Hm, that crown is definitely not 6309, so scrap that.

Asides from that, what do I do if I have both parts of the 6309 two part crown stem, but no washer or spring? Any DIY or will I have to source a new full crown?










Cheers, H


----------



## clockworks (Apr 11, 2010)

I had the same problem with a 6309. Made my own spring using music wire, and turned a washer from a 2mm brass clock bush. Posted a thread about doing this over on TZ-UK a few weeks ago.


----------



## howie77 (Jun 21, 2009)

clockworks said:


> I had the same problem with a 6309. Made my own spring using music wire, and turned a washer from a 2mm brass clock bush. Posted a thread about doing this over on TZ-UK a few weeks ago.


That is absolutely superb, really impressed with that. What grade/gauge wire did you use?

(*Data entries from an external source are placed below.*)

(* ===== verification/Close.v ===== *)
(** * Closing a connection (lib/libwebsockets.c, lib/service.c)

    lws_close_free_wsi does not close at once: it may first wait for a truncated send to
    be flushed, for the peer to answer a close frame, or for the peer to end its
    side of the connection, and returns; it is called again when one of these has
    happened or a timeout has passed.  Only the last call tells the user, closes the
    socket and frees the connection.

    [closing] is the connection of [Ws] with the members that only the close path uses.
    The connections that it has opened are its [children], a tree; the lists of the
    service thread are members of [lws], lent to a child while it is closed.  What
    the close path does to the outside is appended to [log], with the number of the
    connection.

    The builds without TLS, CGI, libuv and HTTP/2 are modelled. *)

From S2P Require Import Prelude Ws WsTx.

Module Close.

(** Callback reasons *)
Definition LWS_CALLBACK_CLIENT_CONNECTION_ERROR : Z := 1.
Definition LWS_CALLBACK_CLOSED : Z := 4.
Definition LWS_CALLBACK_CLOSED_HTTP : Z := 5.
Definition LWS_CALLBACK_WSI_DESTROY : Z := 30.
Definition LWS_CALLBACK_CLOSED_CLIENT_HTTP : Z := 45.
Definition LWS_CALLBACK_HTTP_DROP_PROTOCOL : Z := 50.
Definition LWS_CALLBACK_RAW_CLOSE : Z := 60.
Definition LWS_CALLBACK_RAW_CLOSE_FILE : Z := 66.

(** Pending timeouts and close reasons *)
Definition PENDING_TIMEOUT_CLOSE_ACK : Z := 6.
Definition PENDING_FLUSH_STORED_SEND_BEFORE_CLOSE : Z := 12.
Definition PENDING_TIMEOUT_SHUTDOWN_FLUSH : Z := 13.
Definition LWS_CLOSE_STATUS_NOSTATUS : Z := 0.
Definition LWS_CLOSE_STATUS_NOSTATUS_CONTEXT_DESTROY : Z := 9999.

(** What the close path does. *)
Inductive action :=
| AProtocol (reason : Z)       (* wsi->protocol->callback *)
| AVhost (reason : Z)          (* wsi->vhost->protocols[0].callback *)
| AFileClose                   (* lws_vfs_file_close(&wsi->u.http.fop_fd) *)
| AShutdown                    (* shutdown(sockfd, SHUT_WR) *)
| ARemoveFds                   (* remove_wsi_socket_from_fds *)
| ASocketClose                 (* compatible_close *)
| AExtensions                  (* lws_ext_cb_all_exts(LWS_EXT_CB_DESTROY_ANY_WSI_CLOSING) *)
| AFree.                       (* lws_free_wsi *)

Inductive closing := mkClosing {
  cw : lws;
  state_pre_close : lwss;
  told_user_closed : bool;
  already_did_cce : bool;
  user_space : bool;                   (* != NULL *)
  has_protocol : bool;                 (* protocol != NULL *)
  fop_fd : bool;                       (* u.http.fop_fd != NULL *)
  sockfd_valid : bool;                 (* desc.sockfd != LWS_SOCK_INVALID *)
  parent_list : option (list nat);     (* parent->child_list, if there is a parent *)
  children : list closing;             (* child_list *)
  log : list (nat * action)
}.

(** The call returned with the connection alive, or freed it. *)
Inductive outcome := Kept (w : closing) | Freed (w : closing).

(** The first protocol of the vhost; it may change the connection. *)
Class CloseEnv := { vhost_callback : lws -> Z -> lws }.

Definition on_wsi (f : lws -> lws) (w : closing) : closing := w {{ cw ::= f }}.

Definition act (a : action) (w : closing) : closing := w {{ log ::= (fun l => l ++ [(wsi_id (cw w), a)]) }}.

(** LWSCM_FLAG_IMPLIES_CALLBACK_CLOSED_CLIENT_HTTP *)
Definition implies_closed_client_http (m : lwscm) : bool :=
  match m with
  | LWSCM_HTTP_CLIENT | LWSCM_HTTP_CLIENT_ACCEPTED | LWSCM_WSCL_WAITING_CONNECT
  | LWSCM_WSCL_WAITING_PROXY_REPLY | LWSCM_WSCL_ISSUE_HANDSHAKE | LWSCM_WSCL_ISSUE_HANDSHAKE2
  | LWSCM_WSCL_ISSUE_HTTP_BODY | LWSCM_WSCL_WAITING_SSL | LWSCM_WSCL_WAITING_SERVER_REPLY
  | LWSCM_WSCL_WAITING_EXTENSION_CONNECT | LWSCM_WSCL_PENDING_CANDIDATE_CHILD => true
  | _ => false
  end.

Definition lws_remove_child_from_any_parent (w : closing) : closing :=
  match parent_list w with
  | Some l => w {{ parent_list := Some (unlink (wsi_id (cw w)) l) }}
  | None => w
  end.

(** The lists of the thread go to a child and come back with the log. *)
Definition lend (w ch : closing) : closing :=
  on_wsi (fun v => v {{ pt_rx_draining_ext_list := pt_rx_draining_ext_list (cw w);
                        tx ::= (fun t => t {{ pt_tx_draining_ext_list := pt_tx_draining_ext_list (tx (cw w));
                                              pt_timeout_list := pt_timeout_list (tx (cw w)) }}) }})
         ch {{ log := log w }}.

Definition take_back (ch w : closing) : closing := lend ch w.

Section Close.
Context `{LwsEnv} `{CloseEnv}.

(** wsi->protocol->callback; the results are not used. *)
Definition protocol_tell (reason : Z) (w : closing) : option closing :=
  if has_protocol w && has_callback
  then Some (on_wsi (fun v => (protocol_callback v reason []).1) (act (AProtocol reason) w)) else None.

Definition vhost_tell (reason : Z) (w : closing) : closing :=
  on_wsi (fun v => vhost_callback v reason) (act (AVhost reason) w).

Definition lws_close_free_wsi_final (w : closing) : closing :=
  let w := if sockfd_valid w then act ASocketClose w {{ sockfd_valid := false }} else w in
  act AFree (vhost_tell LWS_CALLBACK_WSI_DESTROY w).

(** [async_close:] *)
Definition async_close (w : closing) : outcome :=
  Freed (lws_close_free_wsi_final (on_wsi (fun v => v {{ socket_is_permanently_unusable := true }}) w)).

(** The end of the WebSocket part, when the connection has had one. *)
Definition end_ws (w : closing) : closing :=
  if bool_decide (state_pre_close w = LWSS_ESTABLISHED) || bool_decide (mode (cw w) = LWSCM_WS_SERVING)
     || bool_decide (mode (cw w) = LWSCM_WS_CLIENT) then
    on_wsi (fun v =>
      let v := lws_remove_wsi_from_draining_ext_list v in
      let v := if tx_draining_ext (tx v)
               then set_tx (fun t => t {{ tx_draining_ext := false;
                                          pt_tx_draining_ext_list ::= unlink (wsi_id v) }}) v else v in
      let v := set_tx (fun t => t {{ trunc_alloc := None }}) (v {{ rx_ubuf := [] }}) in
      v {{ ping_payload_len := 0; ping_pending_flag := false }}) w
  else w.

(** Whether the protocol is told LWS_CALLBACK_CLOSED. *)
Definition tells_closed (w : closing) : bool :=
  negb (bool_decide (mode (cw w) = LWSCM_RAW)) && has_protocol w && has_callback &&
  (bool_decide (state_pre_close w = LWSS_ESTABLISHED) ||
   bool_decide (state_pre_close w = LWSS_RETURNED_CLOSE_ALREADY) ||
   bool_decide (state_pre_close w = LWSS_AWAITING_CLOSE_ACK) ||
   bool_decide (state_pre_close w = LWSS_FLUSHING_STORED_SEND_BEFORE_CLOSE) ||
   (bool_decide (mode (cw w) = LWSCM_WS_CLIENT) && bool_decide (state_pre_close w = LWSS_HTTP)) ||
   (bool_decide (mode (cw w) = LWSCM_WS_SERVING) && bool_decide (state_pre_close w = LWSS_HTTP))).

(** "tell the user it's all over for this guy" *)
Definition tell_user (w : closing) : option closing :=
  if tells_closed w then
    w ← (if user_space w then protocol_tell LWS_CALLBACK_HTTP_DROP_PROTOCOL w else Some w);
    protocol_tell LWS_CALLBACK_CLOSED w
  else if bool_decide (mode (cw w) = LWSCM_HTTP_SERVING_ACCEPTED) then Some (vhost_tell LWS_CALLBACK_CLOSED_HTTP w)
  else if (bool_decide (mode (cw w) = LWSCM_WSCL_WAITING_SERVER_REPLY) ||
           bool_decide (mode (cw w) = LWSCM_WSCL_WAITING_CONNECT)) && negb (already_did_cce w)
  then Some (vhost_tell LWS_CALLBACK_CLIENT_CONNECTION_ERROR w)
  else Some w.

(** From "real just_kill_connection" on. *)
Definition real_kill (w : closing) : option outcome :=
  let w := on_wsi lws_remove_from_timeout_list w in
  let w := if sockfd_valid w then act ARemoveFds w else w in
  let w := on_wsi (fun v => v {{ state := LWSS_DEAD_SOCKET; rxflow_buffer := None }}) w in
  let w := end_ws w in
  w ← tell_user w;
  let w := on_wsi (fun v => (lws_ext_cb_active v LWS_EXT_CB_DESTROY (mkTok TNull 0)).1.1) w in
  Some (async_close (act AExtensions w)).

(** [just_kill_connection:] *)
Definition just_kill_connection (w : closing) (reason : Z) : option outcome :=
  let w := lws_remove_child_from_any_parent w in
  if negb (bool_decide (mode (cw w) = LWSCM_RAW)) && negb (bool_decide (state (cw w) = LWSS_SHUTDOWN))
     && negb (bool_decide (state (cw w) = LWSS_CLIENT_UNCONNECTED))
     && negb (reason =? LWS_CLOSE_STATUS_NOSTATUS_CONTEXT_DESTROY)
     && negb (socket_is_permanently_unusable (cw w))
  then
    let w := act AShutdown w in
    let w := on_wsi (fun v => emit (EPollfd LWS_POLLOUT LWS_POLLIN) v {{ state := LWSS_SHUTDOWN }}) w in
    Some (Kept (on_wsi (fun v => lws_set_timeout v PENDING_TIMEOUT_SHUTDOWN_FLUSH (timeout_secs (tx v))) w))
  else real_kill w.

(** The loop that flushes the extensions; [false]: nuke the connection. *)
Fixpoint flush_extensions (fuel : nat) (v : lws) : option (lws * bool) :=
  match fuel with
  | O => None
  | S fuel =>
      let '(v, t, m) := lws_ext_cb_active v LWS_EXT_CB_FLUSH_PENDING_TX (mkTok TNull 0) in
      if m <? 0 then Some (v, false) else
      let '(v, ok) :=
        if nz (token_len t) then
          let '(v, n) := lws_issue_raw v (PUser (match tok t with TExt b => b | _ => [] end)) (token_len t) in
          (v, n =? token_len t)
        else (v, true) in
      if ok then (if nz m then flush_extensions fuel v else Some (v, true)) else Some (v, false)
  end.

(** The close frame, and waiting for the answer to it. *)
Definition send_close (fuel : nat) (w : closing) (reason : Z) : option outcome :=
  if bool_decide (state_pre_close w = LWSS_ESTABLISHED) &&
     (nz (close_in_ping_buffer_len (cw w)) ||
      (negb (reason =? LWS_CLOSE_STATUS_NOSTATUS) && negb (reason =? LWS_CLOSE_STATUS_NOSTATUS_CONTEXT_DESTROY)))
  then
    let w := if nz (close_in_ping_buffer_len (cw w)) then w
             else on_wsi (fun v => v {{ close_in_ping_buffer_len := 2;
                    ping_payload_buf ::= splice (Z.to_nat LWS_PRE) [(reason .>> 8) .& 255; reason .& 255] }}) w in
    '(v, n, mem) ← lws_write fuel (cw w) (ping_payload_buf (cw w)) (close_in_ping_buffer_len (cw w)) LWS_WRITE_CLOSE;
    let w := w {{ cw := v {{ ping_payload_buf := mem }} }} in
    if n >=? 0 then
      Some (Kept (on_wsi (fun v => lws_set_timeout (v {{ state := LWSS_AWAITING_CLOSE_ACK }}) PENDING_TIMEOUT_CLOSE_ACK 1) w))
    else just_kill_connection w reason
  else just_kill_connection w reason.

(** From the callbacks for HTTP on. *)
Definition polite_close (fuel : nat) (w : closing) (reason : Z) : option outcome :=
  if bool_decide (mode (cw w) = LWSCM_WSCL_WAITING_CONNECT) || bool_decide (mode (cw w) = LWSCM_WSCL_ISSUE_HANDSHAKE)
  then just_kill_connection w reason else
  let w := if bool_decide (mode (cw w) = LWSCM_HTTP_SERVING) then
             let w := if user_space w then vhost_tell LWS_CALLBACK_HTTP_DROP_PROTOCOL w else w in
             vhost_tell LWS_CALLBACK_CLOSED_HTTP w {{ told_user_closed := true }}
           else w in
  let w := if implies_closed_client_http (mode (cw w))
           then vhost_tell LWS_CALLBACK_CLOSED_CLIENT_HTTP w {{ told_user_closed := true }} else w in
  let '(v, _, veto) := lws_ext_cb_active (cw w) LWS_EXT_CB_CHECK_OK_TO_REALLY_CLOSE (mkTok TNull 0) in
  let w := w {{ cw := v }} in
  if veto >? 0 then Some (Kept w) else
  flushed ← flush_extensions fuel (cw w);
  let '(v, ok) := (flushed : lws * bool) in
  let w := w {{ cw := v }} in
  if ok then send_close fuel w reason else just_kill_connection w reason.

(** The cases of the state the connection is in. *)
Definition close_by_state (fuel : nat) (w : closing) (reason : Z) : option outcome :=
  let w := w {{ state_pre_close := state (cw w) }} in
  match state_pre_close w with
  | LWSS_DEAD_SOCKET => Some (Kept w)
  | LWSS_AWAITING_CLOSE_ACK => just_kill_connection w reason
  | LWSS_FLUSHING_STORED_SEND_BEFORE_CLOSE =>
      if nz (trunc_len (tx (cw w))) then Some (Kept (on_wsi lws_callback_on_writable w))
      else just_kill_connection w reason
  | _ =>
      if nz (trunc_len (tx (cw w))) then
        Some (Kept (on_wsi (fun v => lws_set_timeout (v {{ state := LWSS_FLUSHING_STORED_SEND_BEFORE_CLOSE }})
                                       PENDING_FLUSH_STORED_SEND_BEFORE_CLOSE 5) w))
      else polite_close fuel w reason
  end.

(** One connection, its children being closed. *)
Definition close_self (fuel : nat) (w : closing) (reason : Z) : option outcome :=
  if bool_decide (mode (cw w) = LWSCM_RAW_FILEDESC) then
    w ← protocol_tell LWS_CALLBACK_RAW_CLOSE_FILE (act ARemoveFds (lws_remove_child_from_any_parent w));
    Some (async_close w)
  else if bool_decide (mode (cw w) = LWSCM_RAW) then
    w ← protocol_tell LWS_CALLBACK_RAW_CLOSE w;
    just_kill_connection (on_wsi (fun v => v {{ socket_is_permanently_unusable := true }}) w) reason
  else
    let w := if bool_decide (mode (cw w) = LWSCM_HTTP_SERVING_ACCEPTED) && fop_fd w then
               vhost_tell LWS_CALLBACK_CLOSED_HTTP (act AFileClose w {{ fop_fd := false }}) {{ told_user_closed := true }}
             else w in
    if socket_is_permanently_unusable (cw w) || (reason =? LWS_CLOSE_STATUS_NOSTATUS_CONTEXT_DESTROY)
       || bool_decide (state (cw w) = LWSS_SHUTDOWN)
    then just_kill_connection w reason
    else close_by_state fuel w reason.

(** The children first: each without a parent and with a dead socket.  A child that is
    not freed is no longer on any list. *)
Fixpoint close_children (close : closing -> option outcome) (chs : list closing) (w : closing) : option closing :=
  match chs with
  | [] => Some w
  | ch :: chs =>
      let ch := on_wsi (fun v => v {{ socket_is_permanently_unusable := true }}) (lend w ch {{ parent_list := None }}) in
      r ← close ch;
      close_children close chs (take_back (match r with Kept ch => ch | Freed ch => ch end) w)
  end.

Fixpoint lws_close_free_wsi (depth fuel : nat) (w : closing) (reason : Z) : option outcome :=
  match depth with
  | O => None
  | S depth =>
      w ← close_children (fun ch => lws_close_free_wsi depth fuel ch reason) (children w) w;
      close_self fuel (w {{ children := [] }}) reason
  end.

(** ** The callers in service.c *)

Definition lws_service_timeout_check (depth fuel : nat) (w : closing) (sec : Z) : option (outcome * Z) :=
  let '(v, _, n) := lws_ext_cb_active (cw w) (LWS_EXT_CB_1HZ sec) (mkTok TNull 0) in
  let w := w {{ cw := v }} in
  if n <? 0 then Some (Kept w, 0) else
  if negb (nz (pending_timeout (cw w))) then Some (Kept w, 0) else
  if sec >? pending_timeout_limit (tx (cw w)) then
    let w := on_wsi (fun v => v {{ socket_is_permanently_unusable := true }}) w in
    let w := if bool_decide (mode (cw w) = LWSCM_WSCL_WAITING_SSL)
             then vhost_tell LWS_CALLBACK_CLIENT_CONNECTION_ERROR w else w in
    r ← lws_close_free_wsi depth fuel w LWS_CLOSE_STATUS_NOSTATUS;
    Some (r, 1)
  else Some (Kept w, 0).

(** The service of a WebSocket connection that can be written to: whether it fails. *)
Definition pollout_fails (fuel : nat) (w : closing) : option (closing * bool) :=
  let s := state (cw w) in
  if bool_decide (s = LWSS_ESTABLISHED) || bool_decide (s = LWSS_HTTP2_ESTABLISHED)
     || bool_decide (s = LWSS_HTTP2_ESTABLISHED_PRE_SETTINGS) || bool_decide (s = LWSS_RETURNED_CLOSE_ALREADY)
     || bool_decide (s = LWSS_FLUSHING_STORED_SEND_BEFORE_CLOSE) then
    '(v, n) ← lws_handle_POLLOUT_event fuel (cw w) true;
    let w := w {{ cw := v }} in
    if nz n then
      Some (if bool_decide (state (cw w) = LWSS_RETURNED_CLOSE_ALREADY)
            then on_wsi (fun v => v {{ state := LWSS_FLUSHING_STORED_SEND_BEFORE_CLOSE }}) w else w, true)
    else Some (w, false)
  else Some (w, false).

Definition service_pollout (depth fuel : nat) (w : closing) : option outcome :=
  '(w, bad) ← pollout_fails fuel w;
  if (bad : bool) then lws_close_free_wsi depth fuel w LWS_CLOSE_STATUS_NOSTATUS else Some (Kept w).

End Close.
End Close.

Thinking about it, might be able to do it with guitar string using a steel, just a matter of using the right gauge...

Cheers, H


----------



## clockworks (Apr 11, 2010)

10 thou wire (0.25mm approx), wound around a 1mm piece of blue steel rod. The spring opens up slightly when you stop winding, and ends up with an inside diameter of about 1.3mm. A steel guitar string should work. I got my music wire from an eBay seller.


----------



## bry1975 (Feb 6, 2004)

You can use the springs from the 2mm Seiko Diver spring bars it's easier BUT I must admit Steve's method is more impressive!

That other crown is most likely for a 7002-7*** or 7s26-0020!

Regs

Bry


----------



## clockworks (Apr 11, 2010)

Do the springbar springs feel right? My homemade spring is the same "springiness" as the original, so it feels right when you operate the crown.

Making the washer was the hard part. It needs to be exactly the right inside diameter to locate on the stem's step, otherwise it'll fall apart in use.


----------



## Guest (Jul 4, 2010)

bry1975 said:


> You can use the springs from the 2mm Seiko Diver spring bars it's easier BUT I must admit Steve's method is more impressive!





clockworks said:


> Making the washer was the hard part. It needs to be exactly the right inside diameter to locate on the stem's step, otherwise it'll fall apart in use.


Can anyone think where a suitable washer could be appropriated from,What's the size ?.


----------



## bry1975 (Feb 6, 2004)

Imo you can manage without the spring washer never had any problems without one.

Yup the springbar spring seemed to work perfectly.

I would think the washers used to pack the chrono pusher o-rings would be suitable!

Regs

Bry


----------



## clockworks (Apr 11, 2010)

I agree that the crown/stem will be OK without the washer once the watch is assembled - the stem tube will keep everything in place. Fitting the stem into the case/movement without the washer can be "interesting", though.

Washer needs to be about 1.8mm OD, 1.3mm ID.


----------



## howie77 (Jun 21, 2009)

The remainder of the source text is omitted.